International Olympic Committee President Thomas Bach sent a letter to athletes explaining the decision, while also acknowledging the extended timeline might not be popular.
The Tokyo 2020 Olympic flame is displayed outside the railway station in Tono, Iwate prefecture on March 22, 2020.
“I know that this unprecedented situation leaves many of your questions open,” he wrote. “I also know that this rational approach may not be in line with the emotions many of you have to go through.”
– Associated Press
Hong Kong to ban all non-resident arrivals over virus
Hong Kong will ban all non-residents from entering the financial hub from Wednesday, its leader said Monday, as it tries to halt a recent spike in virus infections from people returning from abroad.
“From midnight of March 25, all non-Hong Kong residents flying in from overseas will not be allowed into the city,” Chief Executive Carrie Lam said, adding the order would be in place for at least two weeks.
Japan requiring 2-week quarantine for all visitors from U.S.
Japanese Prime Minister Shinzo Abe announced Monday that Japan will require all visitors from the United States to be quarantined for 14 days. That includes Japanese and Americans and is effective Thursday through the end of April.
He cited escalating COVID-19 infections around the world, especially in the U.S. and Europe in recent weeks.
Japan on Sunday raised a travel advisory for the U.S., urging the Japanese citizens not to make nonessential trips to the U.S.
Abe noted the U.S. recently took similar measures and urged Americans not to make nonessential trips to Japan and required a 14-day quarantine for entrants.
He said Monday’s quarantine requirement is in line with measures taken by other countries.
– The Associated Press
Secret Service employee tests positive
The U.S. Secret Service says one of its employees has COVID-19, but it’s not saying whether that employee is an agent.
The service said in a statement early Monday that an employee tested positive for the disease and is in quarantine.

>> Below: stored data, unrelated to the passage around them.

Theorem app_fallback_is_mild (str : Q -> string) (self : App.FarmingSimulator)
    (fetcher : App.NASADataFetcher) (today : Z) (g : RandomState) :
  let loc := App.scenario_location (App.scenario self) in
  let loaded := App.load_nasa_data str self fetcher None today g in
  App.cache fetcher !! App.cache_key str (App.lat loc) (App.lon loc) 30 = None ->
  (forall n, (0 <= draws g n < 1)%Q) ->
  loaded.1.2 = fetcher /\
  drawn loaded.2 = drawn g + 120 /\
  exists a,
    App.analyze_conditions loaded.1.1 = Return (Some a) /\
    (24.5 <= App.avg_temperature a <= 27.5)%Q /\
    (4.5 <= App.avg_precipitation a <= 5.5)%Q /\
    (0.4 <= App.avg_soil_moisture a <= 0.5)%Q /\
    App.generate_recommendations a = [App.OPTIMAL] /\
    forall irrigation fertilizer,
      App.calculate_yield loaded.1.1 irrigation fertilizer =
      Return (App.score a (App.optimal (App.scenario self)) irrigation fertilizer).
Proof.
  intros loc loaded Hmiss Hg. subst loaded.
  unfold App.load_nasa_data, App.get_climate_data. fold loc. rewrite Hmiss.
  rewrite app_sample_data_eq. cbn [fst snd drawn].
  split; [reflexivity |]. split; [reflexivity |].
  unfold App.calculate_yield, App.analyze_conditions.
  cbn [App.nasa_data T2M PRECTOTCORR GWETROOT App.scenario].
  rewrite !comprehension_values, length_date_range.
  assert (Hn : forall b k, (0 <= draws g (drawn g + b * 30 + k) <= 1)%Q).
  { intros b k. destruct (Hg (drawn g + b * 30 + k)).
    split; [assumption | now apply Qlt_le_weak]. }
  assert (Hm : forall (i : nat) (n : Z), (0 < n)%Z -> (0 <= imod i n)%Q)
    by (intros i n H; apply (imod_bounds i n H)).
  destruct (reported_between
              (fun i => 20 + imod i 10 + draws g (drawn g + 0 * 30 + i) * 3)%Q
              (fun i => 20 + imod i 10)%Q (fun i => 20 + imod i 10 + 3)%Q
              735 825 1 245 275) as (t & -> & Ht1 & Ht2);
    [intros i; specialize (Hn 0%nat i); specialize (Hm i);
     set (r := draws g _) in *; clearbody r; lra_imod
    | vm_compute; reflexivity | vm_compute; reflexivity
    | vm_compute; discriminate | vm_compute; discriminate |].
  destruct (reported_between
              (fun i => 2.5 + imod i 5 + draws g (drawn g + 1 * 30 + i))%Q
              (fun i => 2.5 + imod i 5)%Q (fun i => 2.5 + imod i 5 + 1)%Q
              135 165 2 450 550) as (p & -> & Hp1 & Hp2);
    [intros i; specialize (Hn 1%nat i); specialize (Hm i);
     set (r := draws g _) in *; clearbody r; lra_imod
    | vm_compute; reflexivity | vm_compute; reflexivity
    | vm_compute; discriminate | vm_compute; discriminate |].
  destruct (reported_between
              (fun i => 0.3 + imod i 3 * 0.1 + draws g (drawn g + 2 * 30 + i) * 0.1)%Q
              (fun i => 0.3 + imod i 3 * 0.1)%Q
              (fun i => 0.3 + imod i 3 * 0.1 + 0.1)%Q
              12 15 2 40 50) as (s & -> & Hs1 & Hs2);
    [intros i; specialize (Hn 2%nat i); specialize (Hm i);
     set (r := draws g _) in *; clearbody r; lra_imod
    | vm_compute; reflexivity | vm_compute; reflexivity
    | vm_compute; discriminate | vm_compute; discriminate |].
  cbv [mbind result_bind].
  eexists. split; [reflexivity |].
  cbn [App.avg_temperature App.avg_precipitation App.avg_soil_moisture].
  change (inject_Z (10 ^ Z.of_nat 1)) with 10%Q in Ht1, Ht2.
  change (inject_Z (10 ^ Z.of_nat 2)) with 100%Q in Hp1, Hp2, Hs1, Hs2.
  change (inject_Z 245) with 245%Q in Ht1. change (inject_Z 275) with 275%Q in Ht2.
  change (inject_Z 450) with 450%Q in Hp1. change (inject_Z 550) with 550%Q in Hp2.
  change (inject_Z 40) with 40%Q in Hs1. change (inject_Z 50) with 50%Q in Hs2.
  set (rt := py_round t 1) in *. set (rp := py_round p 2) in *.
  set (rs := py_round s 2) in *. clearbody rt rp rs.
  split; [lra |]. split; [lra |]. split; [lra |].
  split; [| reflexivity].
  rewrite app_recommendations_fired.
  cbn [App.avg_temperature App.avg_precipitation App.avg_soil_moisture].
  replace (fired rs rp rt) with (@nil string); [reflexivity |].
  symmetry. apply fired_nil. unfold Qgtb.
  rewrite andb_false_iff, !Qltb_false. repeat split; lra.
Qed.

It said it did a thorough check and determined the employee hasn’t had contact with any other Secret Service employee or person the service protects for almost three weeks.
South Korea ramps up screenings of air passengers from Europe
South Korea says it tested more than 1,440 passengers arriving from Europe for the coronavirus as the country tightens border controls to prevent the illness from re-entering from the West.
The office of Prime Minister Chung Se-kyun on Monday said 152 of the passengers who arrived on Sunday were tested at airport isolation facilities after exhibiting fever or respiratory symptoms.
The office says the other 1,290 passengers were taken to an employee training center of the SK business group in Incheon and that six of them have so far been sent home after testing negative.
South Korea began testing all passengers arriving from Europe on Sunday and enforcing 14-day quarantines on South Korean nationals arriving from Europe and foreigners entering the country from Europe on long-term stay visas.
Chung says his government is also considering expanding the measures to passengers arriving from North America.